The Missouri Supreme Court heard oral arguments Tuesday morning in three consolidated challenges to the state’s new congressional map, known as the Missouri First Map, which Gov. Mike Kehoe signed into law following a special legislative session in September 2025. The map, drawn as part of President Trump’s broader mid-decade redistricting push to secure additional Republican congressional seats ahead of the 2026 midterms, splits parts of Kansas City into three districts and adds Republican-leaning areas to the district of Rep. Emanuel Cleaver, one of the state’s two Democratic House members. The Republican-led legislature passed the map last fall, targeting one of the two Democrat-held House seats in the state, and lower courts upheld the map and allowed state officials to move forward with it, decisions the challengers are now appealing. Two days before Secretary of State Denny Hoskins declared the map in effect on December 11, 2025, he received 691 boxes of referendum petitions from the political action group People Not Politicians, which publicly claimed that submitting the petitions froze the Missouri First Map and required a statewide vote before the new districts could take effect.

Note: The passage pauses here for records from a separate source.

(* ===== verification/Findings.v ===== *)
(** * Where the code and the protocol document part

    Runs of the environment of Scenario.v that the documents under src/docs exclude
    or do not foresee, each evaluated.  The relay specification asks for "one
    consent per challenge"; the handler never looks at the state of the session. *)

From S2P Require Import Prelude Errors Constants Ip Utf8 Validation Base64url Json JsonRfc Jcs.
From S2P Require Import Strict StrictRfc Crypto CryptoToy Keys Wire Metadata Registration.
From S2P Require Import Assertion Revocation Matrix RoomPolicy Ssrf Site Tables Statements World Spec.
From S2P Require Import Db Register Login Queue Http Sync System Scenario.

Import Rfc4648 Rfc8259 RfcReader Toy Run.

(** What a world shows of the session, the accounts, the jobs and the traffic. *)
Definition session_states (w : World) : list (string * Z) :=
  List.map (fun s => (s_state s, s_version s)) (db_sessions (w_db w)).
Definition accounts_revoked (w : World) : list bool :=
  List.map (fun g => bool_decide (is_Some (g_revoked_at g))) (db_grants (w_db w)).
Definition jobs (w : World) : list (string * string) :=
  List.map (fun j => (j_kind j, j_status j)) (db_jobs (w_db w)).
Definition paths (w : World) : list string := List.map po_path (w_posts w).

(** The reasons of the failures the user was told about. *)
Definition reason_of_body (body : string) : option string :=
  match strip_prefix MATRIX_PREFIX body with
  | Some e =>
      match Base64url.decode e with
      | Ok b => match from_slice message_from_value b with
                | Ok (Matrix.Result _ _ _ _ _ r) => r
                | _ => None
                end
      | Err _ => None
      end
  | None => None
  end.

(** The user's answers to the one challenge of the run. *)
Definition again : RoomMessage := Eval vm_compute in
  consent_message "$consent2" x07 (Some "Mallory") challenge.
Definition refusal : RoomMessage := Eval vm_compute in
  consent_message "$refusal" x07 None challenge.

Definition w_twice : World := step state (RoomEvent again) w_consented.
Definition w_refused : World := step state (RoomEvent refusal) w_requested.
Definition w_reversed : World := step state (RoomEvent again) w_refused.
Definition w_relinked : World := step state (RoomEvent again) w_told.
Definition w_raced : World := step state DeliveryTick (step state (RoomEvent revocation_message) w_consented).
Strategy expand [w_twice w_refused w_reversed w_relinked w_raced].

(** A second consent with the same challenge and another event id makes a second
    assertion, with another display name. *)
Example consent_answered_twice :
  (session_states w_twice, jobs w_twice) =
  ([("CONSENT_RECEIVED", 3)], [("assertion", "pending"); ("assertion", "pending")]).
Proof. vm_compute. reflexivity. Qed.

(** A refusal does not consume the challenge. *)
Example refusal_reversed :
  (session_states w_refused, jobs w_refused,
   List.map (fun n => reason_of_body (n_body n)) (drop 1 (w_notices w_refused)),
   session_states w_reversed, jobs w_reversed) =
  ([("REFUSED", 2)], [], [Some "request_cancelled"],
   [("CONSENT_RECEIVED", 3)], [("assertion", "pending")]).
Proof. vm_compute. reflexivity. Qed.

(** Nor does a revocation: the old challenge links the account again. *)
Example revocation_undone :
  (session_states w_told, accounts_revoked w_told, session_states w_relinked,
   accounts_revoked w_relinked) =
  ([("REVOKED", 4)], [true], [("CONSENT_RECEIVED", 5)], [false]).
Proof. vm_compute. reflexivity. Qed.

(** A revocation before the assertion is delivered: the assertion is posted all the
    same, and the session ends as delivered. *)
Example revocation_overtaken :
  (accounts_revoked w_raced, paths w_raced, session_states w_raced) =
  ([true], [ASSERTION_PATH; REVOCATION_PATH], [("ASSERTION_DELIVERED", 4)]).
Proof. vm_compute. reflexivity. Qed.

(** The relay's own reader refuses the two kinds of message it sends, so the source's
    integration tests, which read the sent messages with it, cannot pass. *)
Example own_messages_refused :
  List.map (fun n => is_ok (Matrix.decode (n_body n))) (w_notices w_delivered) = [false; false].
Proof. vm_compute. reflexivity. Qed.

(** *** A second site that copies the session and the nonce of a QR code *)

Module Copied.
Definition OTHER : string := "evil.example.org".
Definition other_key : list byte := repeat x06 32.

Definition two_sites (metadata : SiteMetadata) : SiteFetcher := {|
  site_fetch_metadata domain :=
    recording_fetch_metadata
      (Some (if String.eqb domain DOMAIN then sample_metadata else metadata)) domain;
  site_post_json _ _ _ _ := Ok {| sr_status := 202; sr_body := [] |}
|}.

#[local] Instance shared : Env := {|
  env_now := @env_now quiet; env_unix_secs := @env_unix_secs quiet; env_rand := @env_rand quiet;
  env_pool := @env_pool quiet; env_begin := @env_begin quiet; env_sql := @env_sql quiet;
  env_db_now := @env_db_now quiet; env_exec := @env_exec quiet; env_commit := @env_commit quiet;
  env_rollback := @env_rollback quiet; env_returning := @env_returning quiet;
  env_notice := @env_notice quiet; env_notice_error := @env_notice_error quiet;
  env_site _ := two_sites (published_metadata OTHER other_key);
  env_timestamp_millis := @env_timestamp_millis quiet
|}.

Definition copied_body : list byte := Eval vm_compute in
  registration_body other_key OTHER SESSION NONCE IAT EXP.

Definition w_shared : World :=
  step state (RoomEvent request_message)
    (step state (HttpRequest PostSiteSessions copied_body)
      (step state e_register (initial_world true NOW))).

(** The answer to the genuine challenge, in these worlds. *)
Definition shared_answer : RoomMessage := Eval vm_compute in
  consent_message "$consent1" x07 (Some "Alice") (challenge_sent (w_notices w_shared)).
Strategy expand [w_shared].

(** Both registrations are taken, the challenge of the genuine one is sent, and every
    consent to it is an internal error. *)
Example copied_nonce_blocks_consent :
  (List.map s_domain (db_sessions (w_db w_shared)), session_states w_shared,
   fst (handle_inbound state (inbound shared_answer) w_shared)) =
  ([DOMAIN; OTHER], [("CHALLENGE_SENT", 1); ("SITE_REGISTERED", 0)], problem InternalError).
Proof. vm_compute. reflexivity. Qed.
End Copied.

(** *** A site that is down *)

Module Down.
#[local] Instance down : Env := {|
  env_now := @env_now quiet; env_unix_secs := @env_unix_secs quiet; env_rand := @env_rand quiet;
  env_pool := @env_pool quiet; env_begin := @env_begin quiet; env_sql := @env_sql quiet;
  env_db_now n := 1000000000 * Z.of_nat n; env_exec := @env_exec quiet;
  env_commit := @env_commit quiet; env_rollback := @env_rollback quiet;
  env_returning := @env_returning quiet; env_notice := @env_notice quiet;
  env_notice_error := @env_notice_error quiet;
  env_site _ := site_answering sample_metadata 500;
  env_timestamp_millis := @env_timestamp_millis quiet
|}.

Definition w_exhausted : World :=
  Nat.iter 9 (step state DeliveryTick)
    (step state (RoomEvent agreement)
      (step state (RoomEvent request_message) (step state e_register (initial_world true NOW)))).
Strategy expand [w_exhausted].

(** Eight posts, and then nobody hears of the login again: the one message is the
    challenge. *)
Example exhausted_silently :
  (jobs w_exhausted, length (w_posts w_exhausted), length (w_notices w_exhausted),
   session_states w_exhausted) =
  ([("assertion", "failed")], 8%nat, 1%nat, [("CONSENT_RECEIVED", 2)]).
Proof. vm_compute. reflexivity. Qed.
End Down.

(** *** Lengths *)

(** Fifty-one letters of two bytes each. *)
Definition accented : string :=
  String.concat "" (repeat (String (zc 195) (String (zc 169) EmptyString)) 51).

Example name_measured_in_bytes :
  (option_map String.length (from_utf8 (as_bytes accented)), validate_display_name accented false) =
  (Some 102%nat, problem InvalidRequest).
Proof. vm_compute. reflexivity. Qed.

(** *** Answers of a site *)

Definition answering (headers : list string) (chunks : list (list byte)) : Net := {|
  net_resolve _ := Ok [V4 93 184 216 34];
  net_exchange _ _ _ :=
    Some (RdOk (as_bytes (String.concat CRLF ("HTTP/1.1 200 OK" :: headers) +:+ CRLF +:+ CRLF))
          :: List.map RdOk chunks ++ [RdOk []])
|}.

(** The media type of the metadata is not looked at. *)
Example media_type_ignored :
  fetch_metadata (answering ["Content-Type: text/html"] [sample_metadata_body]) DOMAIN =
  Ok sample_metadata.
Proof. vm_compute. reflexivity. Qed.

(** The client says HTTP/1.1 and does not read the chunked coding that HTTP/1.1
    servers answer with: the sizes of the chunks stay in the body. *)
Example chunked_metadata_refused :
  Z.of_nat (length sample_metadata_body) = 0xe1 /\
  fetch_metadata (answering ["Content-Type: application/json"; "Transfer-Encoding: chunked"]
    [as_bytes ("e1" +:+ CRLF); sample_metadata_body; as_bytes (CRLF +:+ "0" +:+ CRLF +:+ CRLF)])
    DOMAIN = problem DomainVerificationFailed.
Proof. split; vm_compute; reflexivity. Qed.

The three cases before the court break into two distinct legal tracks. The first two, Healey v. State of Missouri and Wise v. State of Missouri, both from Jackson County and consolidated for argument, challenge whether the new map meets the state constitution’s requirement that congressional districts be “compact,” with plaintiffs arguing the redrawn Kansas City-area districts are a “significant departure from any reasonable understanding of the word compact.” The third case, Maggard v. State of Missouri from Cole County, addresses whether the referendum petition process legally suspended the map pending a public vote. The justices asked few questions across the arguments, and the challengers urged the court to act as soon as possible before the state’s August 4 primary. A ruling against the map on any of the three tracks could halt its use in this fall’s midterm elections and restore Missouri’s previous congressional boundaries, preserving Cleaver’s Kansas City-anchored district and leaving Missouri’s Democratic seats intact.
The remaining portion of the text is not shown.